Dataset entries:
(* ===== verification/CityHash.v ===== *)
(** * CityHash, the later version ([src/utils/city_hash.cpp])

    The server's own copy of the hash functions, for 32, 64 and 128 bits.  The
    rounds over long strings are those of [City]. *)
From S2P Require Import Prelude XdrStream City.

Open Scope Z_scope.
Open Scope city_scope.

(** Swapping the bytes of a word. *)
Fixpoint le_bytes (n : nat) (z : Z) : list byte :=
  match n with O => [] | S n' => byte_of z :: le_bytes n' (z >>! 8) end.
Definition bswap_64 (z : Z) : Z := le_val (rev (le_bytes 8 z)).
Definition bswap_32 (z : Z) : Z := le_val (rev (le_bytes 4 z)).

(** *** 32 bits *)

Definition c1 : Z := 0xcc9e2d51.
Definition c2 : Z := 0x1b873593.

Definition fmix (h : Z) : Z :=
  let h := h ^! (h >>! 16) in
  let h := h *? 0x85ebca6b in
  let h := h ^! (h >>! 13) in
  let h := h *? 0xc2b2ae35 in
  h ^! (h >>! 16).

Definition Rotate32 (val shift : Z) : Z :=
  if decide (shift = 0) then val else Z.lor (val >>! shift) (u32 (Z.shiftl val (32 - shift))).

(** [x = Rotate32(x, r); x = x * 5 + 0xe6546b64]. *)
Definition mix5 (x r : Z) : Z := Rotate32 x r *? 5 +? 0xe6546b64.

Definition Mur (a h : Z) : Z :=
  let a := a *? c1 in
  let a := Rotate32 a 17 in
  let a := a *? c2 in
  mix5 (h ^! a) 19.

Definition Hash32Len13to24 (data : list byte) (s len : nat) : option Z :=
  a ← Fetch32 data (s + Nat.div2 len - 4); b ← Fetch32 data (s + 4);
  c ← Fetch32 data (s + len - 8); d ← Fetch32 data (s + Nat.div2 len);
  e ← Fetch32 data s; f ← Fetch32 data (s + len - 4);
  Some (fmix (Mur f (Mur e (Mur d (Mur c (Mur b (Mur a (u32 (Z.of_nat len)))))))) ).

Fixpoint len0to4_loop (data : list byte) (n s : nat) (b c : Z) : option (Z * Z) :=
  match n with
  | O => Some (b, c)
  | S n' =>
      v ← Fetch8 data s;
      let v := if decide (v < 128) then v else v - 256 in
      let b := b *? c1 +? u32 v in
      len0to4_loop data n' (S s) b (c ^! b)
  end.

Definition Hash32Len0to4 (data : list byte) (s len : nat) : option Z :=
  '(b, c) ← len0to4_loop data len s 0 9;
  Some (fmix (Mur b (Mur (u32 (Z.of_nat len)) c))).

Definition Hash32Len5to12 (data : list byte) (s len : nat) : option Z :=
  let a := u32 (Z.of_nat len) in
  let b := a *? 5 in
  let d := b in
  f0 ← Fetch32 data s; e4 ← Fetch32 data (s + len - 4); m ← Fetch32 data (s + Nat.land (Nat.div2 len) 4);
  Some (fmix (Mur (9 +? m) (Mur (b +? e4) (Mur (a +? f0) d)))).

(** A word mixed as the blocks do it. *)
Definition block (w : Z) : Z := Rotate32 (w *? c1) 17 *? c2.

(** The loop over 20 bytes at a time. *)
Fixpoint city32_rounds (data : list byte) (iters s : nat) (h g f : Z) : option (Z * Z * Z) :=
  match iters with
  | O => Some (h, g, f)
  | S iters' =>
      w0 ← Fetch32 data s; a1 ← Fetch32 data (s + 4); w2 ← Fetch32 data (s + 8);
      w3 ← Fetch32 data (s + 12); a4 ← Fetch32 data (s + 16);
      let a0 := block w0 in
      let a2 := block w2 in
      let a3 := block w3 in
      let h := mix5 (h ^! a0) 18 in
      let f := Rotate32 (f +? a1) 19 *? c1 in
      let g := mix5 (g +? a2) 18 in
      let h := mix5 (h ^! (a3 +? a1)) 19 in
      let g := bswap_32 (g ^! a4) *? 5 in
      let h := bswap_32 (h +? (a4 *? 5)) in
      let f := f +? a0 in
      city32_rounds data iters' (s + 20) f h g
  end.

Definition CityHash32 (data : list byte) (s len : nat) : option Z :=
  if decide (len <= 24)%nat then
    if decide (len <= 12)%nat
    then (if decide (len <= 4)%nat then Hash32Len0to4 data s len else Hash32Len5to12 data s len)
    else Hash32Len13to24 data s len
  else
    let h := u32 (Z.of_nat len) in
    let g := c1 *? h in
    let f := g in
    e4 ← Fetch32 data (s + len - 4); e8 ← Fetch32 data (s + len - 8); e16 ← Fetch32 data (s + len - 16);
    e12 ← Fetch32 data (s + len - 12); e20 ← Fetch32 data (s + len - 20);
    let h := mix5 (h ^! block e4) 19 in
    let h := mix5 (h ^! block e16) 19 in
    let g := mix5 (g ^! block e8) 19 in
    let g := mix5 (g ^! block e12) 19 in
    let f := mix5 (f +? block e20) 19 in
    '(h, g, f) ← city32_rounds data ((len - 1) / 20) s h g f;
    let g := Rotate32 g 11 *? c1 in
    let g := Rotate32 g 17 *? c1 in
    let f := Rotate32 f 11 *? c1 in
    let f := Rotate32 f 17 *? c1 in
    let h := mix5 (h +? g) 19 in
    let h := Rotate32 h 17 *? c1 in
    let h := mix5 (h +? f) 19 in
    Some (Rotate32 h 17 *? c1).

(** *** 64 bits *)

Definition HashLen16_mul (u v mul : Z) : Z :=
  let a := (u ^! v) *! mul in
  let a := a ^! (a >>! 47) in
  let b := (v ^! a) *! mul in
  let b := b ^! (b >>! 47) in
  b *! mul.

Definition HashLen0to16 (data : list byte) (s len : nat) : option Z :=
  let l := Z.of_nat len in
  if decide (8 <= len)%nat then
    let mul := k2 +! l *! 2 in
    f0 ← Fetch64 data s; b ← Fetch64 data (s + len - 8);
    let a := f0 +! k2 in
    let c := Rotate b 37 *! mul +! a in
    let d := (Rotate a 25 +! b) *! mul in
    Some (HashLen16_mul c d mul)
  else if decide (4 <= len)%nat then
    let mul := k2 +! l *! 2 in
    a ← Fetch32 data s; e ← Fetch32 data (s + len - 4);
    Some (HashLen16_mul (l +! (a <<! 3)) e mul)
  else if decide (0 < len)%nat then
    a ← Fetch8 data s; b ← Fetch8 data (s + Nat.div2 len); c ← Fetch8 data (s + len - 1);
    let y := a +? u32 (Z.shiftl b 8) in
    let z := u32 l +? u32 (Z.shiftl c 2) in
    Some (ShiftMix ((y *! k2) ^! (z *! k0)) *! k2)
  else Some k2.

Definition HashLen17to32 (data : list byte) (s len : nat) : option Z :=
  let mul := k2 +! Z.of_nat len *! 2 in
  f0 ← Fetch64 data s; b ← Fetch64 data (s + 8);
  e8 ← Fetch64 data (s + len - 8); e16 ← Fetch64 data (s + len - 16);
  let a := f0 *! k1 in
  let c := e8 *! mul in
  let d := e16 *! k2 in
  Some (HashLen16_mul (Rotate (a +! b) 43 +! Rotate c 30 +! d) (a +! Rotate (b +! k2) 18 +! c) mul).

Definition HashLen33to64 (data : list byte) (s len : nat) : option Z :=
  let mul := k2 +! Z.of_nat len *! 2 in
  f0 ← Fetch64 data s; b ← Fetch64 data (s + 8);
  c ← Fetch64 data (s + len - 24); d ← Fetch64 data (s + len - 32);
  f16 ← Fetch64 data (s + 16); f24 ← Fetch64 data (s + 24);
  g ← Fetch64 data (s + len - 8); e16 ← Fetch64 data (s + len - 16);
  let a := f0 *! k2 in
  let e := f16 *! k2 in
  let f := f24 *! 9 in
  let h := e16 *! mul in
  let u := Rotate (a +! g) 43 +! (Rotate b 30 +! c) *! 9 in
  let v := ((a +! g) ^! d) +! f +! 1 in
  let w := bswap_64 ((u +! v) *! mul) +! h in
  let x := Rotate (e +! f) 42 +! c in
  let y := (bswap_64 ((v +! w) *! mul) +! g) *! mul in
  let z := e +! f +! c in
  let a := bswap_64 ((x +! z) *! mul +! y) +! b in
  let b := ShiftMix ((z +! a) *! mul +! d +! h) *! mul in
  Some (b +! x).

Definition CityHash64 (data : list byte) (s len : nat) : option Z :=
  if decide (len <= 32)%nat then
    if decide (len <= 16)%nat then HashLen0to16 data s len else HashLen17to32 data s len
  else if decide (len <= 64)%nat then HashLen33to64 data s len
  else city64_long data s len.

Definition CityHash64WithSeeds (data : list byte) (s len : nat) (seed0 seed1 : Z) : option Z :=
  h ← CityHash64 data s len; Some (HashLen16 (h -! seed0) seed1).

Definition CityHash64WithSeed (data : list byte) (s len : nat) (seed : Z) : option Z :=
  CityHash64WithSeeds data s len k2 seed.

Definition CityMurmur : list byte -> nat -> nat -> uint128 -> option uint128 := CityMurmur_with HashLen0to16.

Fixpoint city128_tail (data : list byte) (n s len tail_done : nat) (t : city) : option city :=
  match n with
  | O => Some t
  | S n' =>
      if decide (tail_done < len)%nat then
        let tail_done := (tail_done + 32)%nat in
        let y := Rotate (cx t +! cy t) 42 *! k0 +! (cv t).2 in
        f16 ← Fetch64 data (s + len - tail_done + 16);
        let w1 := (cw t).1 +! f16 in
        let x := cx t *! k0 +! w1 in
        f0 ← Fetch64 data (s + len - tail_done);
        let z := cz t +! ((cw t).2 +! f0) in
        let w2 := (cw t).2 +! (cv t).1 in
        v ← WeakHashLen32WithSeeds data (s + len - tail_done) ((cv t).1 +! z) (cv t).2;
        city128_tail data n' s len tail_done (mk_city x y z (v.1 *! k0, v.2) (w1, w2))
      else Some t
  end.

Definition CityHash128WithSeed (data : list byte) (s len : nat) (seed : uint128) : option uint128 :=
  if decide (len < 128)%nat then CityMurmur data s len seed
  else
    t ← city128_start data s len seed;
    '(t, s) ← city_rounds data (2 * (len / 128)) s t;
    let len := (len mod 128)%nat in
    let x := cx t +! Rotate ((cv t).1 +! cz t) 49 *! k0 in
    let y := cy t *! k0 +! Rotate (cw t).2 37 in
    let z := cz t *! k0 +! Rotate (cw t).1 27 in
    t ← city128_tail data 4 s len 0 (mk_city x y z ((cv t).1 *! k0, (cv t).2) ((cw t).1 *! 9, (cw t).2));
    Some (city128_end t).

Definition CityHash128 (data : list byte) (s len : nat) : option uint128 :=
  if decide (16 <= len)%nat then
    f0 ← Fetch64 data s; f8 ← Fetch64 data (s + 8);
    CityHash128WithSeed data (s + 16) (len - 16) (f0, f8 +! k0)
  else CityHash128WithSeed data s len (k0, k1).

(** ** The hashes are always defined *)

Lemma util_HashLen0to16_total data s len :
  (s + len <= length data)%nat -> exists v, HashLen0to16 data s len = Some v /\ is_u64 v.
Proof.
  intros Hs. unfold HashLen0to16. case_decide; [|case_decide; [|case_decide]]; fetch.
  - eexists. split; [done|apply u64_range].
  - eexists. split; [done|apply u64_range].
  - assert (Nat.div2 len < len)%nat by (apply Nat.lt_div2; lia). fetch. eexists. split; [done|apply u64_range].
  - eexists. split; [done|]. done.
Qed.

Lemma util_CityHash64_total : hash_total CityHash64 is_u64.
Proof.
  intros data s len Hs. unfold CityHash64. case_decide; [case_decide|case_decide].
  - by apply util_HashLen0to16_total.
  - unfold HashLen17to32. fetch. eexists. split; [done|apply u64_range].
  - unfold HashLen33to64. fetch. eexists. split; [done|apply u64_range].
  - apply city64_long_total; lia.
Qed.

Lemma util_tail_total data n s len : forall done t,
  (128 <= s)%nat -> (len < 128)%nat -> (s + len <= length data)%nat -> (n <= 4)%nat -> (done = 32 * (4 - n))%nat ->
  exists t', city128_tail data n s len done t = Some t'.
Proof.
  induction n as [|n IH]; intros dn t Hs Hl Hd Hn4 Hn; cbn [city128_tail]; [eauto|].
  case_decide; [|eauto]. fetch. apply IH; lia.
Qed.

Lemma util_CityHash128WithSeed_total seed : hash128_total (fun data s len => CityHash128WithSeed data s len seed).
Proof.
  intros data s len Hs. unfold CityHash128WithSeed. case_decide.
  - apply CityMurmur_total; [|done]. intros d p l Hp _. destruct (util_HashLen0to16_total d p l Hp) as (v & ? & _). eauto.
  - destruct (start_total data s len seed) as [t ->]; [lia|done|]. cbn [mbind option_bind].
    pose proof (Nat.div_mod_eq len 128). pose proof (Nat.mod_upper_bound len 128).
    destruct (rounds_total data (2 * (len / 128)) s t) as [t' ->]; [lia|]. cbn [mbind option_bind].
    match goal with |- context [city128_tail ?d ?n ?p ?l ?k ?t] => destruct (util_tail_total d n p l k t) as [t'' ->]; [lia..|] end.
    eexists. split; [done|apply end_range].
Qed.

Lemma util_CityHash128_total : hash128_total CityHash128.
Proof.
  intros data s len Hs. unfold CityHash128. case_decide.
  - fetch. apply util_CityHash128WithSeed_total. lia.
  - by apply util_CityHash128WithSeed_total.
Qed.

Lemma shiftr_u32 z n : is_u32 z -> 0 <= n -> is_u32 (z >>! n).
Proof.
  unfold is_u32. intros Hz Hn. rewrite Z.shiftr_div_pow2 by done.
  pose proof (Z.pow_pos_nonneg 2 n ltac:(lia) Hn). split; [apply Z.div_pos; lia|].
  apply Z.div_lt_upper_bound; [done|]. nia.
Qed.

Lemma fmix_range h : is_u32 (fmix h).
Proof.
  unfold fmix. set (x := _ *? 0xc2b2ae35). assert (is_u32 x) by apply u32_range.
  apply lxor_range; [done|done|]. by apply shiftr_u32.
Qed.

Lemma len0to4_total data n : forall s b c, (s + n <= length data)%nat -> exists r, len0to4_loop data n s b c = Some r.
Proof.
  induction n as [|n IH]; intros s b c Hs; cbn [len0to4_loop]; [eauto|]. fetch. apply IH. lia.
Qed.

Lemma city32_rounds_total data n : forall s h g f,
  (s + 20 * n <= length data)%nat -> exists r, city32_rounds data n s h g f = Some r.
Proof.
  induction n as [|n IH]; intros s h g f Hs; cbn [city32_rounds]; [eauto|]. fetch. apply IH. lia.
Qed.

Lemma CityHash32_total : hash_total CityHash32 is_u32.
Proof.
  intros data s len Hs. unfold CityHash32. pose proof (Nat.div2_decr len len ltac:(lia)).
  assert (Hd : (len = 2 * Nat.div2 len + Nat.b2n (Nat.odd len))%nat) by apply Nat.div2_odd.
  assert (Nat.b2n (Nat.odd len) <= 1)%nat by (destruct (Nat.odd len); simpl; lia).
  case_decide; [case_decide; [case_decide|]|].
  - unfold Hash32Len0to4. destruct (len0to4_total data len s 0 9 Hs) as [[b c] ->]. eexists. split; [done|apply fmix_range].
  - unfold Hash32Len5to12. assert (Nat.land (Nat.div2 len) 4 + 4 <= len)%nat.
    { assert (Hc : forallb (fun l => (l <=? 4) || (Nat.land (Nat.div2 l) 4 + 4 <=? l))%nat (seq 0 13) = true) by reflexivity.
      rewrite forallb_forall in Hc. specialize (Hc len). rewrite in_seq in Hc. specialize (Hc ltac:(lia)).
      apply orb_true_iff in Hc as [Hc|Hc]; apply Nat.leb_le in Hc; lia. }
    fetch. eexists. split; [done|apply fmix_range].
  - unfold Hash32Len13to24. fetch. eexists. split; [done|apply fmix_range].
  - fetch. pose proof (Nat.div_mod_eq (len - 1) 20).
    match goal with |- context [city32_rounds ?d ?n ?p ?h ?g ?f] =>
      destruct (city32_rounds_total d n p h g f) as [[[h' g'] f'] ->]; [lia|] end.
    eexists. split; [done|apply u32_range].
Qed.

(** Both versions of CityHash, for 64 and for 128 bits and, in the server's own
    version, for 32 bits: whatever the bytes and their number, the hash exists,
    every read is within the string, and the result fits its type. *)
Theorem city_hashes_total :
  hash_total City.CityHash64 is_u64 /\ hash128_total City.CityHash128 /\
  hash_total CityHash64 is_u64 /\ hash128_total CityHash128 /\ hash_total CityHash32 is_u32.
Proof.
  split_and!; [apply lib_CityHash64_total|apply lib_CityHash128_total|apply util_CityHash64_total
    |apply util_CityHash128_total|apply CityHash32_total].
Qed.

§ **Task brief**: The expected answer is each line of the records above that includes the string "rewrite".

§ **Solution for this exercise**:
  unfold is_u32. intros Hz Hn. rewrite Z.shiftr_div_pow2 by done.
      rewrite forallb_forall in Hc. specialize (Hc len). rewrite in_seq in Hc. specialize (Hc ltac:(lia)).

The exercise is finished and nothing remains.